The computed BCE loss.

Example

>>> inputs = torch.tensor([10.0, -6.0])
>>> targets = torch.tensor([1, 0])
>>> bce_loss(inputs, targets)
tensor(0.0013)
speechbrain.nnet.losses.kldiv_loss(log_probabilities, targets, length=None, label_smoothing=0.0, allowed_len_diff=3, pad_idx=0, reduction='mean')[source]

Computes the KL-divergence error at the batch level. This loss applies label smoothing directly to the targets

Parameters:
  • log_probabilities (torch.Tensor) – The posterior probabilities of shape [batch, prob] or [batch, frames, prob].

  • targets (torch.Tensor) – The targets, of shape [batch] or [batch, frames].

  • length (torch.Tensor) – Length of each utterance, if frame-level loss is desired.

  • label_smoothing (float) – The amount of smoothing to apply to labels (default 0.0, no smoothing)

  • allowed_len_diff (int) – Length difference that will be tolerated before raising an exception.

  • pad_idx (int) – Entries of this value are considered padding.

  • reduction (str) – Options are ‘mean’, ‘batch’, ‘batchmean’, ‘sum’. See pytorch for ‘mean’, ‘sum’. The ‘batch’ option returns one loss per item in the batch, ‘batchmean’ returns sum / batch size.

Return type:

The computed kldiv loss.

Example

>>> probs = torch.tensor([[0.9, 0.1], [0.1, 0.9]])
>>> kldiv_loss(torch.log(probs), torch.tensor([1, 1]))
tensor(1.2040)
speechbrain.nnet.losses.distance_diff_loss(predictions, targets, length=None, beta=0.25, max_weight=100.0, reduction='mean')[source]

A loss function that can be used in cases where a model outputs an arbitrary probability distribution for a discrete variable on an interval scale, such as the length of a sequence, and the ground truth is the precise values of the variable from a data sample.

The loss is defined as loss_i = p_i * exp(beta * |i - y|) - 1.

The loss can also be used where outputs aren’t probabilities, so long as high values close to the ground truth position and low values away from it are desired

Parameters:
  • predictions (torch.Tensor) – a (batch x max_len) tensor in which each element is a probability, weight or some other value at that position

  • targets (torch.Tensor) – a 1-D tensor in which each element is thr ground truth

  • length (torch.Tensor) – lengths (for masking in padded batches)

  • beta (torch.Tensor) – a hyperparameter controlling the penalties.
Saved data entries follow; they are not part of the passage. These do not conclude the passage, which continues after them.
Definition resolve_indian_symbol (symbol : string) : M string :=
  if existsb (endswith symbol) INDIAN_SUFFIXES then ret symbol
  else
    let test_symbol := symbol +:+ ".NS" in
    r <- try_priced test_symbol ;;
    match r with
    | Some found => ret found
    | None =>
        let test_symbol := symbol +:+ ".BO" in
        r <- try_priced test_symbol ;;
        match r with
        | Some found => ret found
        | None => ret symbol
        end
    end.

(** The [except Exception as e] clause every symbol adapter ends with. *)
Definition report_failure (what symbol : string) (e : exn) : M dict :=
  log_error ("Error fetching " +:+ what +:+ " for " +:+ symbol +:+ ": "
             +:+ exn_str e) ;;;
  ret {[ "error" := PyStr ("Failed to fetch " +:+ what +:+ " for " +:+ symbol) ]}.

(** *** get_stock_quote *)

(** The [try] block, lines 55-64. *)
Definition get_stock_quote_try (symbol : string) : M dict :=
  info <- fetch_info symbol ;;
  ret (dict_of
    [("symbol", PyStr symbol);
     ("price", dict_get_default info "regularMarketPrice" (PyInt 0));
     ("change", dict_get_default info "regularMarketChange" (PyInt 0));
     ("changePercent",
       dict_get_default info "regularMarketChangePercent" (PyInt 0));
     ("volume", dict_get_default info "regularMarketVolume" (PyInt 0));
     ("timestamp", PyStr (now_isoformat rt))]).

Definition get_stock_quote (symbol : string) : M dict :=
  symbol <- resolve_indian_symbol symbol ;;
  try_except (get_stock_quote_try symbol) (report_failure "quote" symbol).

(** *** get_company_overview *)

(** The [try] block, lines 81-93. *)
Definition get_company_overview_try (symbol : string) : M dict :=
  info <- fetch_info symbol ;;
  ret (dict_of
    [("name", dict_get_default info "longName" (PyStr ""));
     ("sector", dict_get_default info "sector" (PyStr ""));
     ("industry", dict_get_default info "industry" (PyStr ""));
     ("marketCap", dict_get_default info "marketCap" (PyInt 0));
     ("peRatio", dict_get_default info "trailingPE" (PyInt 0));
     ("forwardPE", dict_get_default info "forwardPE" (PyInt 0));
     ("dividendYield", dict_get_default info "dividendYield" (PyInt 0));
     ("52WeekHigh", dict_get_default info "fiftyTwoWeekHigh" (PyInt 0));
     ("52WeekLow", dict_get_default info "fiftyTwoWeekLow" (PyInt 0))]).

Definition get_company_overview (symbol : string) : M dict :=
  symbol <- resolve_indian_symbol symbol ;;
  try_except (get_company_overview_try symbol)
             (report_failure "company overview" symbol).

(** *** get_time_series_daily *)

(** The body of the loop over [history.iterrows()], lines 117-124. *)
Definition series_point (entry : label * gmap string pyval) : M pyval :=
  let '(date, row) := entry in
  d <- lift (isoformat date) ;;
  o <- lift (row_item row "Open") ;;
  h <- lift (row_item row "High") ;;
  l <- lift (row_item row "Low") ;;
  c <- lift (row_item row "Close") ;;
  v <- lift (row_item row "Volume") ;;
  ret (PyDict (dict_of
    [("date", PyStr d); ("open", o); ("high", h); ("low", l);
     ("close", c); ("volume", v)])).

(** The [try] block, lines 111-129. *)
Definition get_time_series_daily_try (symbol outputsize : string) : M dict :=
  let period := if String.eqb outputsize "compact" then "3mo" else "max" in
  history <- fetch_history symbol period ;;
  data <- mapM series_point (df_rows history) ;;
  ret (dict_of [("symbol", PyStr symbol); ("timeSeriesDaily", PyList data)]).

Definition get_time_series_daily (symbol outputsize : string) : M dict :=
  symbol <- resolve_indian_symbol symbol ;;
  try_except (get_time_series_daily_try symbol outputsize)
             (report_failure "time series" symbol).

(** *** search_symbol *)

(** [{"symbol": ..., "name": ..., "type": ..., "exchange": ...}] *)
Definition search_record (symbol : string) (info : dict) : pyval :=
  PyDict (dict_of
    [("symbol", PyStr symbol);
     ("name", dict_get_default info "longName" (PyStr ""));
     ("type", dict_get_default info "quoteType" (PyStr ""));
     ("exchange", dict_get_default info "exchange" (PyStr ""))]).

(** One guarded probe (lines 151-163 and 166-176): the results list after
    it, and whether a record was appended. *)
Definition try_named (test_symbol : string) (results : list pyval)
  : M (list pyval * bool) :=
  try_except
    (info <- fetch_info test_symbol ;;
     if truthy (dict_get info "longName")
     then ret (results ++ [search_record test_symbol info], true)
     else ret (results, false))
    (fun _ => ret (results, false)).

(** The loop over [INDIAN_SUFFIXES], lines 149-163: it leaves at the first
    suffix that appends a record ([found = True; break]). *)
Fixpoint probe_suffixes (symbol : string) (suffixes : list string)
  (results : list pyval) : M (list pyval * bool) :=
  match suffixes with
  | [] => ret (results, false)
  | sfx :: rest =>
      let test_symbol := symbol +:+ sfx in
      r <- try_named test_symbol results ;;
      if snd r then ret r else probe_suffixes symbol rest results
  end.

(** The loop over the keywords, lines 147-176. *)
Fixpoint search_keywords (keywords : list string) (results : list pyval)
  : M (list pyval) :=
  match keywords with
  | [] => ret results
  | symbol :: rest =>
      r <- probe_suffixes symbol INDIAN_SUFFIXES results ;;
      let '(results, found) := r in
      if negb found
      then r <- try_named symbol results ;; search_keywords rest (fst r)
      else search_keywords rest results
  end.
With a higher beta, penalties will increase faster

  • max_weight (torch.Tensor) – the maximum distance weight (for numerical stability in long sequences)

  • reduction (str) – Options are ‘mean’, ‘batch’, ‘batchmean’, ‘sum’. See pytorch for ‘mean’, ‘sum’. The ‘batch’ option returns one loss per item in the batch, ‘batchmean’ returns sum / batch size

Return type:

The masked loss.

Example

>>> predictions = torch.tensor(
...    [[0.25, 0.5, 0.25, 0.0],
...     [0.05, 0.05, 0.9, 0.0],
...     [8.0, 0.10, 0.05, 0.05]]
... )
>>> targets = torch.tensor([2., 3., 1.])
>>> length = torch.tensor([.75, .75, 1.])
>>> loss = distance_diff_loss(predictions, targets, length)
>>> loss
tensor(0.2967)
speechbrain.nnet.losses.truncate(predictions, targets, allowed_len_diff=3)[source]

Ensure that predictions and targets are the same length.

Parameters:
  • predictions (torch.Tensor) – First tensor for checking length.

  • targets (torch.Tensor) – Second tensor for checking length.

  • allowed_len_diff (int) – Length difference that will be tolerated before raising an exception.

Returns:

  • predictions (torch.Tensor)

  • targets (torch.Tensor) – Same as inputs, but with the same shape.

speechbrain.nnet.losses.compute_masked_loss(loss_fn, predictions, targets, length=None, label_smoothing=0.0, mask_shape='targets', reduction='mean')[source]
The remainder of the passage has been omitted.